Perhaps it's all the Anna/Britney news clogging up the TV, but it's come to my attention that celebrities don't have the same problems as you and I. Can you imagine your mom and boyfriend(s) fighting over your rapidly decomposing corpse? And when was the last time you shaved your head just because you were cranky? I was 19 and didn't even have any pets, let alone babies. But the thing that really brought home the differences between us and "them" was a cover line on the new issue of Allure magazine. On it, Michelle Pfeiffer complains, "Beautiful Women Tend to Get Used."

Sling your sobbing elsewhere, sister. Where I come from—Planet Earth—beautiful women get a helluva lot more perks than us Plain Janes. I've seen pretty girls cut in line and watched as nobody said a word. I've been practically knocked over by guys desperate to buy one of my cute friends a drink—never mind that I was the thirsty one.

But I didn't want to rely on my own anecdotal evidence, so I did a little (very little!) research. A quick Internet search revealed a 2002 study conducted out of the University of Pennsylvania that confirmed that men approached attractive women far more often than they approached their less-attractive sisters. Pick your jaw back up off the floor.

Just to make sure Allure hadn't put out their April Fools' issue a month early, I cracked open the mag and took a gander. I nearly gagged on my turkey sandwich when I got to the part of the story where the author of the piece contended that "beauty was, at times, the very element that thwarted both her career and her personal life." Don't hate me 'cause I'm beautiful! Wah!

Because this is a relationship column, I'm going to ignore the dubious nonsense about her career setbacks due to extreme hotitude and concentrate on the personal-life aspect. Who has ever been dumped for being too pretty? Or, by the same token, too damned handsome? Do you know anyone who has had this happen? I sure don't. The smokin' hotties I know generally don't have too difficult a time lining up a date for Saturday night.

In the interest of edifying Ms. Michelle Pfeiffer (who I've been advised is an avid Dategirl reader), I'm going to list some problems that we lesser mortals face when attempting to date.
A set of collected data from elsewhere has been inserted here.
Lemma mode_held_fold t locks strongest :
  let r := foldl (stronger t) strongest locks in
  (r = strongest ∨ ∃ s, holds locks t r s) ∧ mode_val strongest ≤ mode_val r ∧
  (∀ m s, holds locks t m s → mode_val m ≤ mode_val r).
Proof.
  revert strongest. induction locks as [|h locks IH]; intros strongest; cbn [foldl].
  { split_and!; [by left|lia|]. intros m s Hh. by apply not_elem_of_nil in Hh. }
  set (st := stronger t strongest h). destruct (IH st) as (Hr & Hge & Hall). clear IH. set (r := foldl _ st locks) in *.
  assert (Hst : (st = strongest ∨ (tag h = t ∧ st = mode h)) ∧ mode_val strongest ≤ mode_val st ∧
                (tag h = t → mode_val (mode h) ≤ mode_val st)).
  { unfold st, stronger. case_bool_decide; simpl; [|split_and!; [by left|lia|done]].
    destruct (_ <? _) eqn:E; to_prop; (split_and!; [naive_solver|lia|lia]). }
  destruct Hst as (Hst & Hge' & Hh). split_and!.
  - destruct Hr as [->|[s Hs]]; [|right; exists s; by apply list_elem_of_further].
    destruct Hst as [|[<- ->]]; [by left|]. right. exists (session_lock h). destruct h. apply list_elem_of_here.
  - lia.
  - intros m s Hin. apply elem_of_cons in Hin as [<-|Hin]; [simpl in Hh; specialize (Hh eq_refl); lia|by eapply Hall].
Qed.

Lemma lock_held_iff t m locks :
  m ≠ kNoLock → LockHeld t m locks = true ↔ mode_val m ≤ mode_val (LockModeHeld t locks).
Proof.
  intros Hm. destruct (mode_held_fold t locks kNoLock) as (Hst & _ & Hall). fold (LockModeHeld t locks) in *. split.
  - intros Hheld. apply existsb_exists in Hheld as (h & Hin & Hh). rewrite andb_true_iff, bool_decide_eq_true, Z.leb_le in Hh.
    destruct Hh as [Ht Hle]. etrans; [exact Hle|]. apply (Hall _ (session_lock h)). apply list_elem_of_In in Hin.
    destruct h. simpl in *. by subst.
  - intros Hle. destruct Hst as [Hst|[s Hs]].
    + rewrite Hst in Hle. by destruct m.
    + apply existsb_exists. exists (mkHeldLock t (LockModeHeld t locks) s). split; [by apply list_elem_of_In|].
      cbn [tag mode]. rewrite bool_decide_eq_true_2 by done. by apply Z.leb_le.
Qed.

(** Every sequence of calls. *)
Inductive lock_call :=
| CallAcquire (t : LockTag) (m : LockMode) (session : bool)
| CallRelease (t : LockTag) (m : LockMode)
| CallReleaseAll (session : bool).
(* ===== verification/WaitFor.v ===== *)
(** * The wait-for graph of backends

    Models src/storage/ipc/deadlock.cpp: every backend waits for at most one
    other, so the search for a deadlock follows one chain of waits.  The loop
    takes one step per distinct waiter, which bounds its fuel. *)

From stdpp Require Import base gmap sets list relations.
From S2P Require Import Prelude.

Module WaitFor.

(** [WaitGraph()]: the blocker of each waiter. *)
Abbreviation WaitGraph := (gmap Z Z).

Definition RegisterWaitFor (waiter blocker : Z) (g : WaitGraph) : WaitGraph := <[waiter := blocker]> g.
Definition UnregisterWaitFor (waiter : Z) (g : WaitGraph) : WaitGraph := delete waiter g.
Definition ClearWaitForGraph (g : WaitGraph) : WaitGraph := ∅.

Definition WaitForEdges (g : WaitGraph) : list (Z * Z) := map_entries g.

(** [on_path .. path.end()]: the path from the first occurrence of a node on. *)
Fixpoint path_from (n : Z) (path : list Z) : list Z :=
  match path with
  | [] => []
  | x :: path' => if x =? n then path else path_from n path'
  end.

(** The loop of [FindDeadlockCycle]: [Some cycle] when it returns true. *)
Fixpoint follow (g : WaitGraph) (fuel : nat) (visited : gset Z) (path : list Z) (current : Z) : option (list Z) :=
  match fuel with
  | O => None
  | S f =>
      if current =? -1 then None
      else if bool_decide (current ∈ path) then Some (path_from current path ++ [current])
      else if bool_decide (current ∈ visited) then None
      else
        match g !! current with
        | None => None
        | Some next => follow g f ({[current]} ∪ visited) (path ++ [current]) next
        end
  end.

Definition FindDeadlockCycle (start : Z) (g : WaitGraph) : option (list Z) := follow g (S (S (size g))) ∅ [] start.

(** The starts tried by [HasDeadlock], in order, with the set of checked nodes;
    an unsuccessful search leaves the cycle empty, so only its start is added. *)
Fixpoint any_cycle (g : WaitGraph) (starts : list Z) (checked : gset Z) : bool :=
  match starts with
  | [] => false
  | n :: starts' =>
      if bool_decide (n ∈ checked) then any_cycle g starts' checked
      else match FindDeadlockCycle n g with
           | Some _ => true
           | None => any_cycle g starts' ({[n]} ∪ checked)
           end
  end.

Definition HasDeadlock (g : WaitGraph) : bool := any_cycle g (WaitForEdges g).*1 ∅.

(** ** The meaning of the graph

    The node number -1 stands for "nobody". *)

Definition waits (g : WaitGraph) (a b : Z) : Prop := g !! a = Some b ∧ a ≠ -1 ∧ b ≠ -1.

Lemma waits_det g a b c : waits g a b → waits g a c → b = c.
Proof. intros [? _] [? _]. congruence. Qed.

(** [ends_up g l b]: the chain of waits through [l] arrives at [b]. *)
Fixpoint ends_up (g : WaitGraph) (l : list Z) (b : Z) : Prop :=
  match l with
  | [] => True
  | a :: l' => waits g a (match l' with [] => b | c :: _ => c end) ∧ ends_up g l' b
  end.

Lemma ends_up_snoc g l a b : ends_up g l a → waits g a b → ends_up g (l ++ [a]) b.
Proof.
  intros Hl Hab. induction l as [|x l IH]; [by split|]. simpl in Hl |- *. destruct Hl as [Hx Hl].
  split; [|by apply IH]. by destruct l.
Qed.

Lemma ends_up_tc g x l b : ends_up g (x :: l) b → tc (waits g) x b.
Proof.
  revert x. induction l as [|y l IH]; intros x; simpl; intros [Hx Hl]; [by apply tc_once|].
  eapply tc_l; [exact Hx|]. by apply IH.
Qed.

Lemma path_from_spec g n path b :
  n ∈ path → ends_up g path b → ∃ l, path_from n path = n :: l ∧ ends_up g (n :: l) b.
Proof.
  induction path as [|x path IH]; [by intros ?%not_elem_of_nil|]. intros Hin Hp. cbn [path_from].
  destruct (x =? n) eqn:E; to_prop.
  - subst. by exists path.
  - apply elem_of_cons in Hin as [->|Hin]; [done|]. apply IH; [done|]. by destruct Hp.
Qed.

(** The chain of waits from a node that leads to no cycle comes to an end. *)
Inductive stops (g : WaitGraph) : Z → Prop :=
| stops_end a : (∀ b, ¬ waits g a b) → stops g a
| stops_step a b : waits g a b → stops g b → stops g a.

Lemma stops_no_cycle g a : stops g a → ∀ n, rtc (waits g) a n → ¬ tc (waits g) n n.
Proof.
  assert (Hself : ∀ c, stops g c → ¬ tc (waits g) c c).
  { induction 1 as [c Hend|c d Hcd _ IH]; intros Htc.
    - inversion Htc; subst; by eapply Hend.
    - apply IH. inversion Htc as [? ? Hc|? e ? Hc Hr]; subst.
      + assert (d = c) as -> by (by eapply waits_det). by apply tc_once.
      + assert (d = e) as <- by (by eapply waits_det). eapply tc_r; [exact Hr|done]. }
  intros Hs n Hr. revert Hs. induction Hr as [c|c d e Hcd Hde IH]; [by apply Hself|].
  intros Hs. apply IH. inversion Hs as [? Hend|? d' Hcd' Hs']; subst; [by apply Hend in Hcd|].
  by assert (d = d') as -> by (by eapply waits_det).
Qed.

Record walking (g : WaitGraph) (visited : gset Z) (path : list Z) (current : Z) : Prop := {
  visited_path : visited = list_to_set path;
  path_nodup : NoDup path;
  path_keys : ∀ x, x ∈ path → x ∈ dom g ∧ x ≠ -1;
  path_chain : current ≠ -1 → ends_up g path current
}.

Lemma walk_bound g visited path current : walking g visited path current → (length path ≤ size g)%nat.
Proof.
  intros [_ Hnd Hk _]. rewrite <- (size_dom (D := gset Z) g), <- (size_list_to_set (C := gset Z) path) by done.
  apply subseteq_size. intros x Hx. apply elem_of_list_to_set in Hx. by apply Hk.
Qed.

(** A cycle the search may report for a start: closed, and reached from there. *)
Definition reported (g : WaitGraph) (start : Z) (cyc : list Z) : Prop :=
  ∃ n l, cyc = n :: l ++ [n] ∧ ends_up g (n :: l) n ∧ rtc (waits g) start n.

Lemma follow_spec g f visited path current :
  walking g visited path current → (S (size g) < f + length path)%nat →
  match follow g f visited path current with
  | Some cyc => reported g current cyc
  | None => stops g current
  end.
Proof.
  revert visited path current. induction f as [|f IH]; intros visited path current Hw Hf.
  { pose proof (walk_bound _ _ _ _ Hw). lia. }
  destruct (Hw) as [Hv Hnd Hk Hc]. cbn [follow]. destruct (current =? -1) eqn:E1; to_prop.
  { apply stops_end. intros b (_ & ? & _). done. }
  case_bool_decide as Hin.
  { destruct (path_from_spec g current path current Hin (Hc E1)) as (l & -> & Hl).
    exists current, l. split_and!; [done|done|apply rtc_refl]. }
  rewrite Hv, bool_decide_false by (by rewrite elem_of_list_to_set).
  destruct (g !! current) as [next|] eqn:Eg.
  2: { apply stops_end. intros b (Hb & _). congruence. }
  assert (Hstep : next ≠ -1 → waits g current next) by done.
  assert (Hw' : walking g ({[current]} ∪ list_to_set path) (path ++ [current]) next).
  { split; [set_solver| | |].
    - apply NoDup_app. split_and!; [done|set_solver|apply NoDup_singleton].
    - intros x Hx. apply elem_of_app in Hx as [Hx|Hx]; [by apply Hk|].
      apply list_elem_of_singleton in Hx as ->. split; [by apply elem_of_dom|done].
    - intros Hne. apply ends_up_snoc; [by apply Hc|by apply Hstep]. }
  specialize (IH _ _ _ Hw'). rewrite length_app in IH. simpl in IH. specialize (IH ltac:(lia)).
  destruct (decide (next = -1)) as [->|Hne].
  - assert (Hnone : follow g f ({[current]} ∪ list_to_set path) (path ++ [current]) (-1) = None) by (by destruct f).
    rewrite Hnone. apply stops_end. intros b (Hb & _ & Hb1). congruence.
  - destruct (follow _ _ _ _ next) as [cyc|]; [|by eapply stops_step; [apply Hstep|]].
    destruct IH as (n & l & -> & Hl & Hr). exists n, l. split_and!; [done|done|].
    eapply rtc_l; [by apply Hstep|done].
Qed.

Lemma find_cycle_spec g start :
  match FindDeadlockCycle start g with
  | Some cyc => reported g start cyc
  | None => stops g start
  end.
Proof.
  apply follow_spec; [|simpl; lia]. split; [done|apply NoDup_nil_2| |done].
  intros x Hx. by apply not_elem_of_nil in Hx.
Qed.

Lemma any_cycle_false g starts checked :
  any_cycle g starts checked = false → (∀ n, n ∈ checked → stops g n) → ∀ n, n ∈ starts → stops g n.
Proof.
  revert checked. induction starts as [|a starts IH]; intros checked Hany Hck n Hn; [by apply not_elem_of_nil in Hn|].
  cbn [any_cycle] in Hany. pose proof (find_cycle_spec g a) as Ha. case_bool_decide.
  - apply elem_of_cons in Hn as [->|Hn]; [by apply Hck|by eapply IH].
  - destruct (FindDeadlockCycle a g); [done|]. apply elem_of_cons in Hn as [->|Hn]; [done|].
    eapply IH; [exact Hany| |done]. intros m Hm. apply elem_of_union in Hm as [Hm|Hm]; [|by apply Hck].
    apply elem_of_singleton in Hm as ->. done.
Qed.

Lemma any_cycle_true g starts checked : any_cycle g starts checked = true → ∃ n cyc, reported g n cyc.
Proof.
  revert checked. induction starts as [|a starts IH]; intros checked; [done|]. cbn [any_cycle].
  pose proof (find_cycle_spec g a) as Ha. case_bool_decide; [by apply IH|].
  destruct (FindDeadlockCycle a g) as [cyc|]; [|by apply IH]. intros _. by exists a, cyc.
Qed.

Lemma edge_keys g a b : waits g a b → a ∈ (WaitForEdges g).*1.
Proof.
  intros (Hg & _). apply list_elem_of_fmap. exists (a, b). split; [done|]. by apply elem_of_map_entries.
Qed.

(** The check for deadlocks among backends is exact: [HasDeadlock] answers
    true if and only if some backend waits, through any number of others, for
    itself.  The search from one backend returns a closed chain of waits that
    this backend leads to, and when it returns none no such chain exists. *)
Theorem has_deadlock_iff_cycle (g : WaitGraph) :
  (HasDeadlock g = true ↔ ∃ n, tc (waits g) n n) ∧
  ∀ start, match FindDeadlockCycle start g with
           | Some cyc => reported g start cyc
           | None => ∀ n, rtc (waits g) start n → ¬ tc (waits g) n n
           end.
Proof.
  split; [split|].
  - intros Hany. apply any_cycle_true in Hany as (n & cyc & m & l & _ & Hl & _). exists m. by eapply ends_up_tc.
  - intros (n & Htc). destruct (HasDeadlock g) eqn:E; [done|]. exfalso.
    assert (Hs : stops g n).
    { eapply any_cycle_false; [exact E|set_solver|]. inversion Htc; subst; by eapply edge_keys. }
    apply (stops_no_cycle g n Hs n); [apply rtc_refl|done].
  - intros start. pose proof (find_cycle_spec g start) as Hs. destruct (FindDeadlockCycle start g); [done|].
    by apply stops_no_cycle.
Qed.

End WaitFor.
Lemma pin_page_run s rn f b pg :
  Inv s → T (mkBufferTag (node rn) f b) → logical s (mkBufferTag (node rn) f b) = Some pg →
  match pin_page rn f b s with
  | (Ret (buffer, pg'), s') => pg' = pg ∧ ∃ s0, unchanged s s0 ∧ read_ok s0 s' buffer (mkBufferTag (node rn) f b) pg
  | (Ereport e, s') => e = no_buffer ∧ unchanged s s'
  end.
Proof.
  intros Hi HT Hl. set (t := mkBufferTag (node rn) f b) in *.
  unfold pin_page, ReadBufferWithoutRelcache. unfold mbind at 1, M_bind. unfold mbind at 1, M_bind, modify.
  destruct (inv_store_open s rn Hi) as (Hi0 & Ho & Hmono & Hl0).
  set (s0 := mkSt (pool s) (smgropen_ rn (store s))) in *.
  assert (Hu : unchanged s s0) by (by split_and!).
  assert (Hread : match ReadBuffer hash_u32 hash_int rn f b kReadNormal s0 with
                  | (Ret buffer, s') => read_ok s0 s' buffer t pg
                  | (Ereport e, s') => e = no_buffer ∧ unchanged s0 s'
                  end).
  { rewrite <- Hl0 in Hl by done. destruct (lookup_cases s0 t Hi0 HT) as [(i & Hh & _)|(_ & _ & Hno)].
    - destruct (read_hit s0 t rn kReadNormal i Hi0 Hh eq_refl) as (s' & Hrun & Hok). cbn in Hrun. rewrite Hrun.
      rewrite (logical_held s0 i t) in Hl by done. injection Hl as <-. done.
    - rewrite (logical_absent s0 t) in Hl by done.
      exact (read_miss s0 t rn kReadNormal pg Hi0 HT Hno eq_refl Ho ltac:(discriminate) Hl). }
  destruct (ReadBuffer hash_u32 hash_int rn f b kReadNormal s0) as [[buffer|e] s'].
  - unfold mbind, M_bind, BufferGetPage, gets, mret, M_ret. unfold mbind, M_bind.
    rewrite out_of_range_false by apply Hread. split; [apply Hread|]. by exists s0.
  - destruct Hread as [-> Hu']. split; [done|]. by eapply unchanged_trans.
Qed.

Lemma represents_unchanged s s' m : represents s m → unchanged s s' → represents s' m.
Proof. intros [_ Hl] (Hi & Hu & _). split; [done|]. intros t HT. by rewrite Hu, Hl. Qed.
Lemma heap_insert_appends_row_witness :
  ∃ tid tup b w, heap_insert (λ _, 255) id no_toast demo_relation demo_tuple demo_heap =
      (Ret (tid, tup), mkHeap w b (h_mx demo_heap) (h_scans demo_heap)) ∧
    rows b 16385 = rows (h_bufs demo_heap) 16385 ++ [mkRow tid demo_header (payload demo_tuple)].
Proof.
  destruct demo_xid as (w & Hx & Hc).
  destruct (heap_insert_appends_row (λ _, 255) id no_toast demo_relation 16385 demo_opened demo_heap demo_tuple 3 w)
    as (tid & tup & b & Hrun & _ & _ & Hrows & _).
  - exact no_bufs_ok.
  - exact no_pins_ok.
  - exact demo_tuple_ok.
  - exact (demo_plain _ _ _).
  - exact Hx.
  - done.
  - by rewrite Hc.
  - rewrite Hc in Hrows. by exists tid, tup, b, (after_command w).
Defined.

Lemma heap_delete_marks_row_witness :
  ∃ b w, heap_delete id no_chunks demo_relation (mkTid 0 1) demo_heap1 =
      (Ret tt, mkHeap w b (h_mx demo_heap1) (h_scans demo_heap1)) ∧
    rows b 16385 = [mkRow (mkTid 0 1) (mark_deleted 3 1 demo_header) (payload demo_tuple)].
Proof.
  destruct demo_inserted as (Hs & Hp & Hrows & Hx & Hc).
  destruct (heap_delete_marks_row id no_chunks demo_relation 16385 demo_opened demo_heap1 demo_row 3 (h_world demo_heap1))
    as (b & Hrun & _ & _ & Hr & _).
  - exact Hs.
  - exact Hp.
  - rewrite Hrows. by apply list_elem_of_singleton.
  - exact (demo_old _ _).
  - exact Hx.
  - apply u32_3.
  - rewrite Hc. apply u32_3.
  - rewrite Hrows, Hc in Hr. exists b, (after_command (h_world demo_heap1)). split; [exact Hrun|exact Hr].
Defined.

Lemma heap_update_chains_versions_witness :
  ∃ tid tup b w, heap_update (λ _, 255) id no_toast no_chunks demo_relation (mkTid 0 1) demo_tuple demo_heap1 =
      (Ret (tid, tup), mkHeap w b (h_mx demo_heap1) (h_scans demo_heap1)) ∧
    rows b 16385 = [mkRow (mkTid 0 1) (let h := demo_header in mkHeader (t_xmin h) 3 1 tid (t_infomask2 h) (t_infomask h) (t_hoff h)) (payload demo_tuple);
                    mkRow tid (let h := t_data demo_tuple in mkHeader 3 0 1 (t_ctid h) (t_infomask2 h) (t_infomask h) (t_hoff h)) (payload demo_tuple)].
Proof.
  destruct demo_inserted as (Hs & Hp & Hrows & Hx & Hc).
  destruct (heap_update_chains_versions (λ _, 255) id no_toast no_chunks demo_relation 16385 demo_opened demo_heap1 demo_row
    demo_tuple 3 (h_world demo_heap1)) as (tid & tup & b & Hrun & _ & _ & Hr & _).
  - exact Hs.
  - exact Hp.
  - rewrite Hrows. by apply list_elem_of_singleton.
  - exact demo_tuple_ok.
  - exact (demo_plain _ _ _).
  - exact (demo_old _ _).
  - exact Hx.
  - apply u32_3.
  - reflexivity.
  - rewrite Hc. apply u32_3.
  - vm_compute. reflexivity.
  - rewrite Hrows, Hc in Hr. exists tid, tup, b, (after_command (h_world demo_heap1)). split; [exact Hrun|exact Hr].
Defined.

Lemma stored_values_come_back_witness :
  ∃ tid tup1 s1 tup2 s2,
    heap_insert (λ _, 255) id no_toast demo_relation demo_tuple demo_heap = (Ret (tid, tup1), s1) ∧
    heap_fetch_by_tid (λ _, 170) demo_relation tid s1 = (Ret (Some tup2), s2) ∧
    heap_deform_tuple id tup2 demo_desc = col_shown id <$> columns demo_desc demo_values demo_nulls.
Proof.
  destruct demo_xid as (w & Hx & Hc).
  apply (stored_values_come_back (λ _, 255) (λ _, 170) id no_toast demo_relation 16385 demo_desc demo_values demo_nulls
    demo_heap 3 w).
  - exact demo_opened.
  - exact no_bufs_ok.
  - exact no_pins_ok.
  - exact demo_wf.
  - by vm_compute.
  - by vm_compute.
  - by vm_compute.
  - done.
  - repeat constructor; done.
  - exact (demo_plain _ _ _).
  - exact Hx.
  - apply u32_3.
  - rewrite Hc. apply u32_3.
Defined.
Lemma calls_represent path l : ∀ a s,
  represents path a s → calls_ok a l → represents path (foldl spec_call a l) (foldl run_call s l).
Proof.
  induction l as [|c l IH]; intros a s Hr Hc; [done|]. destruct Hc as [Hc Hl]. cbn [foldl].
  apply IH; [|done]. by apply call_represents.
Qed.

Definition empty_log : abstract_log := mkAbs [] 0 [] [].

(** A new log in a directory. *)
Definition new_wal (dir : string) (l : log) (i : inserter) : wal :=
  mkWal (ResetWal (SetWalDirectory dir l)) (ResetXlogInsertState i).

Lemma new_wal_represents dir l i : dir ≠ "" → represents (dir +:+ "/wal.log") empty_log (new_wal dir l i).
Proof.
  intros Hd. unfold new_wal, ResetWal. cbn [WalDirectory SetWalDirectory]. rewrite decide_False by done.
  split; try done. cbn. unfold create_file, truncate_file, wal_path. cbn. rewrite lookup_insert_eq. by rewrite lookup_insert_eq.
Qed.

(** Cutting the bytes of a log leaves its complete entries and part of the next. *)
Lemma take_log es : ∀ prev lsn n,
  Forall wf_entry es →
  ∃ m tail, (m ≤ length es)%nat ∧ take n (log_bytes prev lsn es) = log_bytes prev lsn (take m es) ++ tail ∧
    torn (last_start prev lsn (take m es)) tail ∧
    ∀ k, (k ≤ length es)%nat → (length (log_bytes prev lsn (take k es)) ≤ n)%nat → (k ≤ m)%nat.
Proof.
  induction es as [|e es IH]; intros prev lsn n Hwf.
  { exists 0%nat, []. split_and!; [done|cbn; by rewrite take_nil|by left|done]. }
  inversion Hwf as [|?? He Hes]; subst. pose proof (length_entry prev e) as Hel. cbn [log_bytes].
  destruct (decide (length (entry_bytes prev e) ≤ n)%nat) as [Hn|Hn].
  - destruct (IH lsn (lsn + entry_len e) (n - length (entry_bytes prev e))%nat Hes) as (m & tail & Hm & Ht & Htorn & Hmax).
    exists (S m), tail. split_and!; [cbn; lia| |done|].
    + rewrite take_app_ge by done. cbn [take log_bytes]. by rewrite Ht, app_assoc.
    + intros [|k] Hk Hkn; [lia|]. cbn [length] in Hk. cbn [take log_bytes] in Hkn. rewrite length_app in Hkn.
      enough (k ≤ m)%nat by lia. apply Hmax; lia.
  - exists 0%nat, (take n (entry_bytes prev e)). split_and!; [lia| | |].
    + by rewrite take_app_le by lia.
    + right. exists e, n. split_and!; [done|lia|done].
    + intros [|k] Hk Hkn; [lia|]. cbn [take log_bytes] in Hkn. rewrite length_app in Hkn. lia.
Qed.

(** A crash: the process is gone, and the file keeps its first [n] bytes. *)
Definition crash (n : nat) (l : log) : log :=
  mkLog [] kSizeofXlogRecord kSizeofXlogRecord (WalDirectory l) None
    (alter (λ f, mkFile (take n (f_bytes f)) (min n (length (f_bytes f)))) (wal_path l) (disk l)).

Lemma crash_recovers {S} (table : gmap Z (RedoFn S)) path a s n st :
  represents path a s → (length (entries_bytes (take (a_flushed a) (a_entries a))) ≤ n)%nat →
  ∃ m stats, (a_flushed a ≤ m ≤ length (a_entries a))%nat ∧
    PerformCrashRecovery table (WalBuffer (InitializeWal (crash n (w_log s)))) st =
      Some (stats, foldl (apply_item table) st (log_items kInvalidXLogRecPtr start_lsn (take m (a_entries a)))) ∧
    records_replayed stats + records_skipped stats = Z.of_nat m ∧
    ((length (entries_bytes (a_entries a)) ≤ n)%nat → m = length (a_entries a)).
Proof.
  intros [H1 H2 H3 [Hd Hpath] H5 H6 H7 H8 H9 H10 H11] Hn.
  assert (Hbuf : WalBuffer (InitializeWal (crash n (w_log s))) = empty_buffer ++ take n (entries_bytes (a_entries a))).
  { unfold InitializeWal, crash. cbn [WalDirectory]. rewrite decide_False by done. unfold wal_path in *. cbn [WalBuffer disk WalDirectory].
    rewrite Hpath, lookup_alter_eq, H6. done. }
  destruct (take_log (a_entries a) kInvalidXLogRecPtr start_lsn n H11) as (m & tail & Hm & Ht & Htorn & Hmax).
  destruct (recovery_entries table (empty_buffer ++ take n (entries_bytes (a_entries a))) (take m (a_entries a))
    kInvalidXLogRecPtr start_lsn tail XLogReaderAlloc (mkStats 0 0 0 kInvalidXLogRecPtr) st
    (Datatypes.S (length (empty_buffer ++ take n (entries_bytes (a_entries a)))))) as (stats & Hrun & Hst); try done.
  { by apply Forall_take. }
  { rewrite H2, H1 in H3. rewrite length_app, length_take in *. lia. }
  { rewrite length_app, Ht, length_app. enough (length (take m (a_entries a)) ≤ length (log_bytes kInvalidXLogRecPtr start_lsn (take m (a_entries a))))%nat by lia.
    clear. generalize kInvalidXLogRecPtr start_lsn. induction (take m (a_entries a)) as [|e es IH]; intros p l; [done|].
    cbn [length log_bytes]. rewrite length_app. specialize (IH l (l + entry_len e)). pose proof (length_entry p e).
    pose proof (entry_len_payload e). lia. }
  exists m, stats. rewrite Hbuf. split_and!.
  - apply Hmax; done.
  - done.
  - exact Hrun.
  - cbn in Hst. rewrite length_take in Hst. lia.
  - intros Hall. apply Nat.le_antisymm; [done|]. apply Hmax; [done|]. by rewrite take_ge.
Qed.

(** C11: crash recovery.  Run any sequence of calls of the log (no record with more
    than 255 page images, see [block_count_wraps]) on a new log in
    a directory, crash so that of the file at least the bytes flushed by
    [XLogFlush] survive, restart and recover: the redo functions are applied
    exactly once, in order and with the header, data and position that were
    inserted, to the first [m] records, where [m] is at least the number of
    flushed records, and all of them when no byte was lost.  A record of which
    only a part survived is not replayed. *)
Theorem recovery_replays_flushed {S} (table : gmap Z (RedoFn S)) dir l i calls n st :
  dir ≠ "" → calls_ok empty_log calls →
  let s := foldl run_call (new_wal dir l i) calls in
  let a := foldl spec_call empty_log calls in
  (∀ f, disk (w_log s) !! (dir +:+ "/wal.log") = Some f → (f_synced f ≤ n)%nat) →
  ∃ m stats, (a_flushed a ≤ m ≤ length (a_entries a))%nat ∧
    PerformCrashRecovery table (WalBuffer (InitializeWal (crash n (w_log s)))) st =
      Some (stats, foldl (apply_item table) st (log_items kInvalidXLogRecPtr start_lsn (take m (a_entries a)))) ∧
    records_replayed stats + records_skipped stats = Z.of_nat m ∧
    ((∀ f, disk (w_log s) !! (dir +:+ "/wal.log") = Some f → (length (f_bytes f) ≤ n)%nat) → m = length (a_entries a)).
Proof.
  intros Hd Hok s a Hn.
  assert (Hr : represents (dir +:+ "/wal.log") a s) by (by apply calls_represent, Hok; apply new_wal_represents).
  destruct (crash_recovers table _ a s n st Hr) as (m & stats & Hm & Hrun & Hst & Hall).
  { exact (Hn _ (rp_file _ _ _ Hr)). }
  exists m, stats. split_and!; try apply Hm; try done. intros Hf. apply Hall. exact (Hf _ (rp_file _ _ _ Hr)).
Qed.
•Physical Extremes: If you fall outside the realm of "normal"-size in this world, you're going to have a tougher time of it. Ditto any missing limbs, strange growths, or vestigial tails. True, being rejected for being too fat or too hairy isn't nearly as painful as being shunned for being too fanfreakingtastically gorgeous, but it still stings.

•Financial Deficiency: This one is slightly gender-specific, but it's a fact that your average broke-ass guy has a more difficult time scoring with the ladies. However, his chances go way up if he looks like Jason Lewis. If she's good-looking enough, a woman's net worth is never a concern for a guy. And fellas, before you write in screaming, I don't make the rules, I just report 'em.

•Beaten by the Dum-Dum Stick: It's no secret that your run-of-the-mill moron often finds him or herself date-free. Not so the intellectually challenged über-hottie. I'm not saying that genetic Lotto winners such as Ms. Pfeiffer are always lacking in the brains department; I'm just saying that it doesn't particularly matter if they are.

•Social Retardation: Some of the less socially savvy among us have a tendency to spout out stupid nonsense at inopportune times. Foot-in-mouth-disease normally has the effect of turning people off and sometimes even pissing them off. Having uttered—in all seriousness—the line "for the longest time I wouldn't even talk about how being beautiful got in my way, because I felt by admitting [it], it was like giving it power," makes me think MP knows a thing or two about social retardation. (Whether she realizes it or not.) Lucky for her, she's pretty so everyone forgives her. Don't try this at home, because if you're less than stunning, you're just going to get laughed at.